BOSTON — Boston Police Detective Marivelle Crespo is the BPD’s newest addition to the Cold Case Squad. And she cannot wait to fully get started.

“It’s an amazing feeling to bring it all together. I am eager to bring more to the table,” Crespo said during a recent interview at BPD headquarters.

Marivelle became a BPD officer in 2003. Five years later, she was assigned to the BPD Homicide Unit, where she served as a victim witness resource officer working with families and witnesses impacted by homicide. In February, Marivelle was promoted to detective and joined the Cold Case Squad. She is now reviewing her first five cases.

“I’m very eager, very optimistic to bring justice to families. And even if we don’t bring justice to families, we can help to make them understand there is a process.
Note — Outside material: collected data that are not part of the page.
Lemma advance_neverBelow st cc pc cb pb :
  neverBelow st -> 0 <= close cc -> 0 <= upper cb ->
  neverBelow (advance st cc pc cb pb).
Proof.
  intros (Hcap & Hpos & (e & _ & _) & Hpeak & Hdd0 & Hdd1) Hclose Hupper.
  assert (Hinit : 0 < initialCapital) by reflexivity.
  unfold advance. cbv zeta.
  pose proof (exits_cases st cc cb
    (capital st + match position st with
                  | Some p => quantity p * close cc
                  | None => 0
                  end)) as Hex.
  cbv zeta in Hex.
  assert (Hequity : initialCapital
                    <= capital st + match position st with
                                    | Some p => quantity p * close cc
                                    | None => 0
                                    end).
  { destruct (position st) as [p|] eqn:Hp; [|lra].
    destruct (Hpos p eq_refl) as [Hq _].
    pose proof (Qmult_le_0_compat _ _ Hq Hclose). lra. }
  assert (Hfinish : forall capital1 position1 trades1 equity1,
    initialCapital <= capital1 -> initialCapital <= equity1 ->
    (forall p, position1 = Some p ->
       0 <= quantity p /\ 0 <= stopLossPrice p) ->
    neverBelow
      {| capital := capital1;
         position := enters position1 cc pc cb pb equity1;
         trades := trades1;
         equityCurve := equityCurve st ++ [equity1];
         peakEquity := Qmax (peakEquity st) equity1;
         maxDrawdown :=
           Qmax (maxDrawdown st)
             ((Qmax (peakEquity st) equity1 - equity1)
              / Qmax (peakEquity st) equity1 * 100) |}).
  { intros capital1 position1 trades1 equity1 Hc1 He1 Hp1.
    assert (Hpk : initialCapital <= Qmax (peakEquity st) equity1).
    { eapply Qle_trans; [exact Hpeak|apply Q.le_max_l]. }
    destruct (drawdown_range (peakEquity st) equity1) as [Hd0 Hd1];
      [lra|lra|].
    unfold neverBelow.
    cbn [capital position equityCurve peakEquity maxDrawdown].
    split; [exact Hc1|]. split; [|split; [|split; [exact Hpk|split]]].
    - intros p. unfold enters.
      destruct position1 as [p1|]; [intros [= <-]; apply Hp1; reflexivity|].
      cbv zeta.
      destruct (ltb (close cc) (lower cb) && leb (lower pb) (close pc));
        cbn [andb]; [|discriminate].
      destruct (ltb 0 (close cc)) eqn:Hpos'; [|discriminate].
      apply ltb_lt in Hpos'. intros [= <-]. cbn [quantity stopLossPrice].
      split.
      + apply Qle_shift_div_l; [exact Hpos'|]. lra.
      + apply Qmult_le_0_compat; [exact Hclose|]. discriminate.
    - exists equity1. split; [apply last_snoc|exact He1].
    - eapply Qle_trans; [exact Hdd0|apply Q.le_max_l].
    - apply Q.max_lub; assumption. }
  destruct Hex as [->|(p & x & Hp & Hx & ->)].
  - apply Hfinish; [exact Hcap|exact Hequity|exact Hpos].
  - destruct (Hpos p Hp) as [Hq Hs].
    assert (Hx0 : 0 <= x) by (destruct Hx as [->| ->]; assumption).
    pose proof (Qmult_le_0_compat _ _ Hq Hx0).
    apply Hfinish; [lra|lra|discriminate].
Qed.

(** The loop runs to its end on the indices it is given. *)
Lemma loop_runs klines bb todo st (Keeps : Loop -> Prop) :
  Forall (fun i => (20 <= i < len klines)%Z) todo ->
  (forall st cc pc cb pb i,
     In i todo -> klines !! Z.to_nat i = Some cc ->
     bb !! Z.to_nat (i - 19) = Some cb ->
     Keeps st -> Keeps (advance st cc pc cb pb)) ->
  Keeps st ->
  exists st', loop klines bb todo st = Ok st' /\ Keeps st'.
Proof.
  revert st. induction todo as [|i rest IH]; intros st Hrange Hkeep Hst.
  - exists st. split; [reflexivity|exact Hst].
  - inversion Hrange as [|? ? Hi Hrest]; subst.
    cbn [loop].
    destruct (turn_cases klines bb st i Hi)
      as [[Hskip _]|(cc & pc & cb & pb & Hcc & Hcb & Hturn)].
    + rewrite Hskip, bind_Ok. apply IH; [exact Hrest| |exact Hst].
      intros; eapply Hkeep; try eassumption. now right.
    + rewrite Hturn, bind_Ok. apply IH; [exact Hrest| |].
      * intros; eapply Hkeep; try eassumption. now right.
      * eapply Hkeep; try eassumption. now left.
Qed.

Lemma indices_range klines :
  Forall (fun i => (20 <= i < len klines)%Z) (indices klines).
Proof.
  unfold indices, len. apply Forall_forall. intros i Hi.
  apply list_elem_of_fmap in Hi. destruct Hi as (n & -> & Hn).
  apply elem_of_seq in Hn. lia.
Qed.

Lemma loop_trades klines bb todo st st' :
  loop klines bb todo st = Ok st' ->
  Forall (fun i => (20 <= i < len klines)%Z) todo ->
  (length (trades st') <= length (trades st) + length todo)%nat.
Proof.
  revert st. induction todo as [|i rest IH]; intros st Hloop Hrange.
  - cbn in Hloop. injection Hloop as <-. cbn. lia.
  - inversion Hrange as [|? ? Hi Hrest]; subst.
    cbn [loop] in Hloop.
    destruct (turn_cases klines bb st i Hi)
      as [[Hskip _]|(cc & pc & cb & pb & _ & _ & Hturn)].
    + rewrite Hskip, bind_Ok in Hloop.
      specialize (IH _ Hloop Hrest). cbn [length]. lia.
    + rewrite Hturn, bind_Ok in Hloop.
      specialize (IH _ Hloop Hrest). cbn [length].
      assert (Hone : (length (trades (advance st cc pc cb pb))
                      <= length (trades st) + 1)%nat).
      { unfold advance. cbv zeta.
        pose proof (exits_cases st cc cb
          (capital st + match position st with
                        | Some p => quantity p * close cc
                        | None => 0
                        end)) as Hex.
        cbv zeta in Hex.
        destruct Hex as [->|(p & x & _ & _ & ->)]; cbn [trades];
          [lia|rewrite length_app; cbn [length]; lia]. }
      lia.
Qed.

Lemma loop_skips klines bb todo st :
  Forall (fun i => (20 <= i < len klines)%Z) todo ->
  (len bb <= 1)%Z -> loop klines bb todo st = Ok st.
Proof.
  intros Hrange Hbb. induction Hrange as [|i rest Hi _ IH]; [reflexivity|].
  cbn [loop]. unfold turn, bbLen. cbv zeta.
  destruct (Z.leb_spec (len bb) (i - 20 + 1)) as [_|Hin]; [|lia].
  rewrite orb_true_r, bind_Ok. exact IH.
Qed.

(** *** The figures *)

Lemma sum_positive_nonneg (l : list Q) (acc : Q) :
  0 <= acc ->
  0 <= fold_left (fun sum pnl => sum + pnl)
         (List.filter (fun pnl => ltb 0 pnl) l) acc.
Proof.
  revert acc. induction l as [|x l IH]; intros acc Hacc;
    cbn [List.filter fold_left]; [exact Hacc|].
  destruct (ltb 0 x) eqn:Hx; [|apply IH; exact Hacc].
  cbn [fold_left]. apply IH. apply ltb_lt in Hx. lra.
Qed.

Lemma report_ranges (st : Loop) :
  0 <= winRate (report st) <= 100 /\ 0 <= profitFactor (report st).
Proof.
  unfold report. cbv zeta. cbn [winRate profitFactor].
  split.
  - unfold len.
    pose proof (Server.filter_length_le (fun pnl => ltb 0 pnl) (trades st))
      as Hw.
    destruct (Z.ltb_spec 0 (Z.of_nat (length (trades st)))) as [Hpos|_];
      [|split; [apply Qle_refl|discriminate]].
    assert (Hq : 0 < inject_Z (Z.of_nat (length (trades st)))).
    { change 0 with (inject_Z 0). rewrite <- Zlt_Qlt. exact Hpos. }
    assert (H0 : 0 <= inject_Z (Z.of_nat (length
                   (List.filter (fun pnl => ltb 0 pnl) (trades st))))
                 / inject_Z (Z.of_nat (length (trades st)))).
    { apply Qle_shift_div_l; [exact Hq|].
      rewrite Qmult_0_l. change 0 with (inject_Z 0).
      rewrite <- Zle_Qle. lia. }
    assert (H1 : inject_Z (Z.of_nat (length
                   (List.filter (fun pnl => ltb 0 pnl) (trades st))))
                 / inject_Z (Z.of_nat (length (trades st))) <= 1).
    { apply Qle_shift_div_r; [exact Hq|].
      rewrite Qmult_1_l, <- Zle_Qle. lia. }
    split; lra.
  - destruct (ltb 0 (fold_left _ (List.filter (fun pnl => leb pnl 0) _) 0))
      eqn:Hloss.
    + apply ltb_lt in Hloss.
      apply Qle_shift_div_l; [exact Hloss|]. rewrite Qmult_0_l.
      apply sum_positive_nonneg. apply Qle_refl.
    + match goal with
      | |- context [if ?b then _ else _] => destruct b
      end; discriminate.
Qed.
It’s a challenge, and hopefully one day they will know what happened to their loved one,” Crespo said.

Detective Crespo brings to her unsolved case investigations a unique perspective, one born out of heartache and personal tragedy. On May 7, 1988, Detective Crespo’s brother, William Medina, was shot to death in a double homicide in Roxbury.

The murder of William Medina and Antonio Dos Reis went unsolved for decades. Marivelle was just 16 when her older brother was murdered.

“It was a defining moment for me when my brother was killed back in 1988,” Crespo explained. “I had choices to make at that moment. I had to choose which way I was going to live my life, better myself and the lives of my family so we can move forward and continue to seek justice for my brother.”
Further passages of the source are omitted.